**Work request**
Copy word for word, please, the lines of the entries below running from the one containing "payload_parity_len_ : nat;" to the one containing "payload ++ replicate", both ends included.

(Saved data entries)
##############################

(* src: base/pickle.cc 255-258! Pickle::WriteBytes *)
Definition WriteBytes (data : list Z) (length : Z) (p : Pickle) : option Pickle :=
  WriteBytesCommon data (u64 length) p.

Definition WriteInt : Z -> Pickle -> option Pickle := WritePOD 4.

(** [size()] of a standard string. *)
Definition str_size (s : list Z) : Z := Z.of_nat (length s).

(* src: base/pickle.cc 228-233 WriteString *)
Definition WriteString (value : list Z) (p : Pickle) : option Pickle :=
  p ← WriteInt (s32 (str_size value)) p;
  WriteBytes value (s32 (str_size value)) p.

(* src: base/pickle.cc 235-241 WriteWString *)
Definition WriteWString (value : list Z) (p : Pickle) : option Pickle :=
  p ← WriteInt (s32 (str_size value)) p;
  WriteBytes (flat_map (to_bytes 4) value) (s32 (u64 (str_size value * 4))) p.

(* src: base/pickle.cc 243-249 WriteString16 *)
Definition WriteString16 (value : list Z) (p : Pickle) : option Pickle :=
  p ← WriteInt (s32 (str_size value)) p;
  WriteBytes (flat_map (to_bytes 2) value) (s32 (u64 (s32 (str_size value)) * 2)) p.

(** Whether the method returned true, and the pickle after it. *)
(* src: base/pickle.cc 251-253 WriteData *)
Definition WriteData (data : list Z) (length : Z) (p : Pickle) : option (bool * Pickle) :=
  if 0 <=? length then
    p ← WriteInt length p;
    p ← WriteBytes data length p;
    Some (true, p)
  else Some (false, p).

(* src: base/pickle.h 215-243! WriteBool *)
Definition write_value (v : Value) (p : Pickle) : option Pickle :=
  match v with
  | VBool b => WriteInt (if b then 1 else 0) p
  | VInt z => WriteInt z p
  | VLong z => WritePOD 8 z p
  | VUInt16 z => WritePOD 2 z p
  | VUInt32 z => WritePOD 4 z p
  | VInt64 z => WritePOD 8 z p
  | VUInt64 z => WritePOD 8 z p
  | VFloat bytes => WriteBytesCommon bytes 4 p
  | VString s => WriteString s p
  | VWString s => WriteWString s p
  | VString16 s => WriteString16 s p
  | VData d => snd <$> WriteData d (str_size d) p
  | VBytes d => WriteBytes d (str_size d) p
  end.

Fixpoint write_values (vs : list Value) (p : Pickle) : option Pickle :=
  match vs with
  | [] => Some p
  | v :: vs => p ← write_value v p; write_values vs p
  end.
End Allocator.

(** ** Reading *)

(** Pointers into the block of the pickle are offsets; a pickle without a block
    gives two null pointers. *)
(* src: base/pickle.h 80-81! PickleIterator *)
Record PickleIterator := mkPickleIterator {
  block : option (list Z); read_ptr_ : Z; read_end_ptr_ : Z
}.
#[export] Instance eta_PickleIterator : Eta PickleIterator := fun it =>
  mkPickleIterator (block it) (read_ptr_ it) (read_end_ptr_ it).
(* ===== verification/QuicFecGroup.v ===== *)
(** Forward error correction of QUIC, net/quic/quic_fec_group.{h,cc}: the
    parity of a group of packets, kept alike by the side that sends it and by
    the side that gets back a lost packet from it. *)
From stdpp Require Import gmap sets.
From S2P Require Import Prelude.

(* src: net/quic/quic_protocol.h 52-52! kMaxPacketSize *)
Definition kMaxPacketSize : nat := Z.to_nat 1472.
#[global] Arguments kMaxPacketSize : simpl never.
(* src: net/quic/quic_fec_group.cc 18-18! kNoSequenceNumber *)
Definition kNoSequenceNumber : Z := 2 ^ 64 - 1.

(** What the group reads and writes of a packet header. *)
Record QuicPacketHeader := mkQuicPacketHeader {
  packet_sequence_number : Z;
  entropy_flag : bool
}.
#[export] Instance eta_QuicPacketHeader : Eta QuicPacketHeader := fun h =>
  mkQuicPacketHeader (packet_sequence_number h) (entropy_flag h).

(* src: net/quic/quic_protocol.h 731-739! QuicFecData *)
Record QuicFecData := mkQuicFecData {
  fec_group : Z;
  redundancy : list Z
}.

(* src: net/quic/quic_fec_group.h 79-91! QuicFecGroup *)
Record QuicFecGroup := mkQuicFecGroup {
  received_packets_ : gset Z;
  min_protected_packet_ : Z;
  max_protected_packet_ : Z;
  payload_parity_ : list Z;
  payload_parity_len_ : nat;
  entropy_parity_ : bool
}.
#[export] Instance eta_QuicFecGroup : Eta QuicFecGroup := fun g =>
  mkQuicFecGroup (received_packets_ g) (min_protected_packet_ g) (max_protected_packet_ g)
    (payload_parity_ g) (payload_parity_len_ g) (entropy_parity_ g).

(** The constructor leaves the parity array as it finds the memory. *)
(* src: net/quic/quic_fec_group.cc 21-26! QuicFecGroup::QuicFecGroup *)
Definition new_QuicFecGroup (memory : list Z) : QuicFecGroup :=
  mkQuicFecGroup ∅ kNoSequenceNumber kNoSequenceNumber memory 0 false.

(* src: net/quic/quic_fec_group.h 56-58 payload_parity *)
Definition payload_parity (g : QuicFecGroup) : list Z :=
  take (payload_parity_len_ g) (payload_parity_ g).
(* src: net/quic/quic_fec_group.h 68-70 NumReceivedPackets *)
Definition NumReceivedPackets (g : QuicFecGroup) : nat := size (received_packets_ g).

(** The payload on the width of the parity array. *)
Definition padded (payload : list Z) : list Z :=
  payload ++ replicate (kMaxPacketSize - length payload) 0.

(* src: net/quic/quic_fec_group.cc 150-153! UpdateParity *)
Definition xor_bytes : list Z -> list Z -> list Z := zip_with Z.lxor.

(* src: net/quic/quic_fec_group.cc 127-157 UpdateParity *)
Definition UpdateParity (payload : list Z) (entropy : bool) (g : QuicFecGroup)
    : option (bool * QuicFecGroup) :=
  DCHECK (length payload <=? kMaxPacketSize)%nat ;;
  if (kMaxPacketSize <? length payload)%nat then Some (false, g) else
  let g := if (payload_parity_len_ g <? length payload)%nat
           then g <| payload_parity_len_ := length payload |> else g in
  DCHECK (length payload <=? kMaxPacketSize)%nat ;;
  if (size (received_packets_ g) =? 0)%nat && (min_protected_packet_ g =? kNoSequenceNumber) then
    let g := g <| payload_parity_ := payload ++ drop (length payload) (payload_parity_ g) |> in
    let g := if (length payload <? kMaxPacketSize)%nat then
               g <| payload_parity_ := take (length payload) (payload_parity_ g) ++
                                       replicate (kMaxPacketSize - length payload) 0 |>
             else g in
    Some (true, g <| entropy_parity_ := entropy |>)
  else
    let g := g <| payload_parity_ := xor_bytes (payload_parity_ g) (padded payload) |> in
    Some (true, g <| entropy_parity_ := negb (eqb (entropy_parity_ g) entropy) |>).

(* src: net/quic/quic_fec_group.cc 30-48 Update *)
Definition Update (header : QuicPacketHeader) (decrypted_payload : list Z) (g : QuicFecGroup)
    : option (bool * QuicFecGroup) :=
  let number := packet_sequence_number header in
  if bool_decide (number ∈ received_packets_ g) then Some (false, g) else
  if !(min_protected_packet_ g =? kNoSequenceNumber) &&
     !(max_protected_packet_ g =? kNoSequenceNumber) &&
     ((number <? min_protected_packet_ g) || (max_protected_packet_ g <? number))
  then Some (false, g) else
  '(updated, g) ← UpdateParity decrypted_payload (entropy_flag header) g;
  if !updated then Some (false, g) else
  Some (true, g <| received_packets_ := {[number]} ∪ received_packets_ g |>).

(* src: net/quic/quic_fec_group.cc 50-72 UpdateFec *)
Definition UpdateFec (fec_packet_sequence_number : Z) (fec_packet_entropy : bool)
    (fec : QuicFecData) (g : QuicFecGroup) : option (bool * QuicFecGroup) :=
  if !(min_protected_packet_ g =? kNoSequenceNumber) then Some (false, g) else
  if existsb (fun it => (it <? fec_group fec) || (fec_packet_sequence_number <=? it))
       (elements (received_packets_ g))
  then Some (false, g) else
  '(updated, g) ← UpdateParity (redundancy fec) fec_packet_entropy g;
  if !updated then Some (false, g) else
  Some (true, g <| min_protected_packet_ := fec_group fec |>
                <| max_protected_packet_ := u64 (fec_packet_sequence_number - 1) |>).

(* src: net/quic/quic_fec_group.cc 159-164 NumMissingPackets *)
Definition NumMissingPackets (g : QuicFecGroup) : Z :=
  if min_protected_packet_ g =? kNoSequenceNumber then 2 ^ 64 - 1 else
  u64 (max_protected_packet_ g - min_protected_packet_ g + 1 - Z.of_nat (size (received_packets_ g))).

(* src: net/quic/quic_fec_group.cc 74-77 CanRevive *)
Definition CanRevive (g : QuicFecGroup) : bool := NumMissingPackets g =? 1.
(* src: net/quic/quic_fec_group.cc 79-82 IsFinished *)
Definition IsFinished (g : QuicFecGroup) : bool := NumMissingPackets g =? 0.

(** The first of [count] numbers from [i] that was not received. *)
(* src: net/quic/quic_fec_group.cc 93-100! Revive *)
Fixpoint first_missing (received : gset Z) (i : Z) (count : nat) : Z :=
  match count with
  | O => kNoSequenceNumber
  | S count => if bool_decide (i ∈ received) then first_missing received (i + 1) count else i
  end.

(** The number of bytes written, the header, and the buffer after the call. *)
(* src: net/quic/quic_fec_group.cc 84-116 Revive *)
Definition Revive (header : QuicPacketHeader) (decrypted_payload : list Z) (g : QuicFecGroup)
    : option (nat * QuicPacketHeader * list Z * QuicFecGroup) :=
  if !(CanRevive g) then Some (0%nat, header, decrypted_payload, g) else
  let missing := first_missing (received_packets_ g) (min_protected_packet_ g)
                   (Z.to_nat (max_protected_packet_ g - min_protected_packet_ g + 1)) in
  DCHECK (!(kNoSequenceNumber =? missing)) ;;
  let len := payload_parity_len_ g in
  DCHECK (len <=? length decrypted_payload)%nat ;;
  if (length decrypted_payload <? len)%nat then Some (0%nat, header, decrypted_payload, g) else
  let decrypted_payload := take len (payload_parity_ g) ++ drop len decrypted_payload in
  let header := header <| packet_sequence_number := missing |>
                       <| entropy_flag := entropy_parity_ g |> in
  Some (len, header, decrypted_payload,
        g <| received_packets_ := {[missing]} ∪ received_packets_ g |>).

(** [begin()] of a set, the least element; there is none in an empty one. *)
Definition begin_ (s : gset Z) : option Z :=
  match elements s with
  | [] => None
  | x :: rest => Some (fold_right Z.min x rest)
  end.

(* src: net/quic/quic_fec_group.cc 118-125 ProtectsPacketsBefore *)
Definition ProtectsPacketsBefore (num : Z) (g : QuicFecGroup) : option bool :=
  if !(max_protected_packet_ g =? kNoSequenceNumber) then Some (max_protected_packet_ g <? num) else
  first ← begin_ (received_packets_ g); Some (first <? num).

##############################

**Exercise output**
  payload_parity_len_ : nat;
  entropy_parity_ : bool
}.
#[export] Instance eta_QuicFecGroup : Eta QuicFecGroup := fun g =>
  mkQuicFecGroup (received_packets_ g) (min_protected_packet_ g) (max_protected_packet_ g)
    (payload_parity_ g) (payload_parity_len_ g) (entropy_parity_ g).

(** The constructor leaves the parity array as it finds the memory. *)
(* src: net/quic/quic_fec_group.cc 21-26! QuicFecGroup::QuicFecGroup *)
Definition new_QuicFecGroup (memory : list Z) : QuicFecGroup :=
  mkQuicFecGroup ∅ kNoSequenceNumber kNoSequenceNumber memory 0 false.

(* src: net/quic/quic_fec_group.h 56-58 payload_parity *)
Definition payload_parity (g : QuicFecGroup) : list Z :=
  take (payload_parity_len_ g) (payload_parity_ g).
(* src: net/quic/quic_fec_group.h 68-70 NumReceivedPackets *)
Definition NumReceivedPackets (g : QuicFecGroup) : nat := size (received_packets_ g).

(** The payload on the width of the parity array. *)
Definition padded (payload : list Z) : list Z :=
  payload ++ replicate (kMaxPacketSize - length payload) 0.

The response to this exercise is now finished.